[Stored data entries]

★ ★ ★

(** *** Small counts are numbers of the format *)

Section Counting.
Context {dt : dtype}.
Hypothesis Hprec : 1 < prec.
Hypothesis Hemax : prec ≤ emax.

Lemma binary_round_aux_canonical (sx : bool) (m : positive) (e : Z) :
  fexp prec emax (Z.pos (digits2_pos m) + e) = e → e ≤ emax - prec →
  binary_round_aux prec emax sx (Z.pos m) e loc_Exact = S754_finite sx m e.
Proof.
  intros Hc He. unfold binary_round_aux, shr_fexp. simpl Zdigits2.
  rewrite Hc, Z.sub_diag. simpl. rewrite Hc, Z.sub_diag. simpl.
  by rewrite (proj2 (Z.leb_le _ _)).
Qed.

(** A positive integer below [2^prec] is rounded to itself. *)
Lemma binary_round_integer (sx : bool) (p : positive) :
  Z.pos p < 2 ^ prec →
  ∃ m e, binary_round prec emax sx p 0 = S754_finite sx m e ∧
         e ≤ 0 ∧ Z.pos m = Z.pos p * 2 ^ (- e).
Proof.
  intros Hp. unfold binary_round.
  set (f := fexp prec emax (Z.pos (digits2_pos p) + 0)).
  assert (Zdigits2 (Z.pos p) ≤ prec) as Hd by (apply Zdigits2_le; lia).
  simpl in Hd.
  assert (f ≤ 0) as Hf by (unfold f, fexp, emin; lia).
  destruct (shl_align_spec p 0 f) as [Hez Hmz].
  destruct (shl_align p 0 f) as [mz ez]. simpl in Hez, Hmz. subst ez.
  rewrite Z.min_r in Hmz by lia. rewrite Z.min_r by lia.
  exists mz, f. split; [|split; [done|by rewrite Hmz]].
  apply binary_round_aux_canonical; [|lia].
  change (Z.pos (digits2_pos mz)) with (Zdigits2 (Z.pos mz)).
  rewrite Hmz, Zdigits2_shift by lia. simpl Zdigits2.
  unfold f. f_equal. lia.
Qed.
End Counting.

(** *** Sums, means and differences of bounded ratings *)

Section BoundedRatings.
Context {dt : dtype}.
Hypothesis Hprec : 1 < prec.
Hypothesis Hemax : prec ≤ emax.

Lemma foldl_fadd_sums_to (l0 l : list float) (acc : float) :
  sums_to l0 acc → sums_to (l0 ++ l) (foldl fadd acc l).
Proof.
  revert l0 acc. induction l as [|y l IH]; intros l0 acc Hacc; simpl.
  - by rewrite app_nil_r.
  - replace (l0 ++ y :: l) with ((l0 ++ [y]) ++ l) by (by rewrite <- app_assoc).
    apply IH. eapply sums_to_app; [done|exact Hacc|constructor].
Qed.

(** Adding from left to right is one way of adding up. *)
Lemma add_reduce_sums_to (l : list float) : sums_to l (add_reduce l).
Proof.
  destruct l as [|x t]; simpl; [constructor|].
  apply (foldl_fadd_sums_to [x] t x). constructor.
Qed.

(** However [n] numbers of magnitude at most [2^E] are added up, the sum
    has magnitude at most [n * 2^E]. *)
Lemma sums_to_within (E : Z) (l : list float) (s : float) :
  emin prec emax ≤ E → E ≤ emax - prec →
  sums_to l s →
  Forall (λ x, within 1 E x = true) l →
  Z.of_nat (length l) < 2 ^ prec →
  within (Z.of_nat (length l)) E s = true.
Proof.
  intros HEmin HEmax Hsum. assert (0 < prec) as Hprec0 by lia.
  induction Hsum as [|x|l l1 l2 a b Hperm Ha IHa Hb IHb]; intros Hl Hlen.
  - done.
  - apply Forall_cons in Hl as [Hl _]. exact Hl.
  - rewrite Hperm in Hl, Hlen. rewrite Hperm.
    apply Forall_app in Hl as [Hl1 Hl2]. rewrite length_app, Nat2Z.inj_add in *.
    apply (SFadd_within Hprec0); try lia; [apply IHa|apply IHb]; try done; lia.
Qed.

Lemma of_nat_at_least_one (n : nat) :
  (0 < n)%nat → Z.of_nat n < 2 ^ prec →
  ∃ m e, of_nat n = S754_finite false m e ∧ e ≤ 0 ∧ 2 ^ (- e) ≤ Z.pos m.
Proof.
  intros Hn Hlt. unfold of_nat, of_Z, fmake.
  destruct (Z.of_nat n) as [|p|p] eqn:Hp; try lia. simpl.
  destruct (binary_round_integer Hprec Hemax false p Hlt) as (m & e & -> & He & Hm).
  exists m, e. split; [done|]. split; [done|].
  pose proof (pow2_pos (- e) ltac:(lia)). nia.
Qed.

Lemma within_not_nan (K E : Z) (x : float) : within K E x = true → is_nan x = false.
Proof. by destruct x. Qed.

Lemma within_finite_number (K E : Z) (x : float) :
  within K E x = true → is_finite x = true.
Proof. by destruct x. Qed.

Variable np_add_reduce : list float → float.
Hypothesis np_add_reduce_sums : ∀ l, sums_to l (np_add_reduce l).

(** The mean of a column of at most [2^prec - 1] ratings, each missing or
    of magnitude at most [2^E], that holds at least one rating: its
    magnitude is at most [rows * 2^E]. *)
Lemma nanmean_with_within (E : Z) (col : list float) (x : float) :
  emin prec emax ≤ E → E ≤ emax - prec →
  Forall (λ v, is_nan v || within 1 E v = true) col →
  Z.of_nat (length col) < 2 ^ prec →
  x ∈ col → is_nan x = false →
  within (Z.of_nat (length col)) E (nanmean_with np_add_reduce col) = true.
Proof.
  intros HEmin HEmax Hcol Hlen Hx Hxn. unfold nanmean_with.
  assert (0 < prec) as Hprec0 by lia.
  destruct (of_nat_at_least_one (length (filter (λ v, is_nan v = false) col)))
    as (m & e & -> & He & Hm).
  { assert (x ∈ filter (λ v, is_nan v = false) col) as Hin
      by (by apply list_elem_of_filter).
    destruct (filter _ col); [by apply elem_of_nil in Hin|simpl; lia]. }
  { pose proof (length_filter (λ v, is_nan v = false) col). lia. }
  apply (SFdiv_within Hprec0); try done; [lia|].
  rewrite <- (length_fmap nan_to_zero col).
  apply sums_to_within; try done.
  - apply Forall_fmap. eapply Forall_impl; [exact Hcol|].
    intros v Hv. simpl. by destruct v.
  - by rewrite length_fmap.
Qed.
End BoundedRatings.

Section DemeanWithFacts.
Context {dt : dtype}.
Variable np_add_reduce : list float → float.

Lemma length_column_means_with (ratings : ndarray float) :
  wf_array ratings →
  length (column_means_with np_add_reduce ratings) = ncols ratings.
Proof.
  intros [_ Hrows]. unfold column_means_with. rewrite length_fmap. simpl.
  by apply length_columns_of.
Qed.

Lemma wf_demean_ratings_with (ratings : ndarray float) :
  wf_array ratings → wf_array (demean_ratings_with np_add_reduce ratings).
Proof.
  intros Hwf. pose proof (length_column_means_with _ Hwf) as Hm.
  destruct Hwf as [Hlen Hrows]. split; simpl.
  - by rewrite !length_fmap.
  - rewrite <- list_fmap_compose. apply Forall_fmap.
    eapply Forall_impl; [exact Hrows|]. intros row Hrow. simpl.
    rewrite length_fmap, length_zip_with, Hm, Hrow. lia.
Qed.
(** * tissueMAP: the training entry point [src/train.py]

    A shallow embedding of [get_run_name] and [train], together with the
    parts of the Python runtime they lean on: [str.find] and slicing,
    [datetime.isoformat], [pathlib] paths, [Path.mkdir], [open]/[write],
    and the calls into torch, fastai and the repository's own [data] and
    [utils] modules, which are recorded as a trace of calls with their
    arguments. *)

From Stdlib Require Import ZArith NArith Ascii String DecimalString DecimalN Lia.
From stdpp Require Import gmap strings list.

Local Open Scope Z_scope.

(** ** Python strings *)

Module PyStr.

(** [c in s] for a one-character [c]. *)
Fixpoint contains (c : ascii) (s : string) : bool :=
  match s with
  | EmptyString => false
  | String a s' => if Ascii.eqb a c then true else contains c s'
  end.

(** [s[k:]] for an in-range, non-negative [k]. *)
Fixpoint drop (k : nat) (s : string) : string :=
  match k, s with
  | O, _ => s
  | S _, EmptyString => EmptyString
  | S k', String _ s' => drop k' s'
  end.

(** [s.find(sub)], scanning from offset [i]: the lowest index at which
    [sub] starts, and [-1] when it starts nowhere. *)
Fixpoint find_at (sub s : string) (i : Z) : Z :=
  if String.prefix sub s then i
  else match s with
       | EmptyString => -1
       | String _ s' => find_at sub s' (i + 1)
       end.

Definition find (s sub : string) : Z := find_at sub s 0.

(** [s[start:]], with Python's treatment of negative and overlong
    indices. *)
Definition slice_from (s : string) (start : Z) : string :=
  let n := Z.of_nat (String.length s) in
  let k := if start <? 0 then Z.max 0 (start + n) else Z.min start n in
  drop (Z.to_nat k) s.

(** [str(b)] for a [bool]. *)
Definition str_of_bool (b : bool) : string :=
  if b then "True" else "False".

★ ★ ★

**WORK TASK:** Find "match" in the data above. Report each line where it appears.

**RESPONSE BOX:**
  match s with
  match k, s with
  else match s with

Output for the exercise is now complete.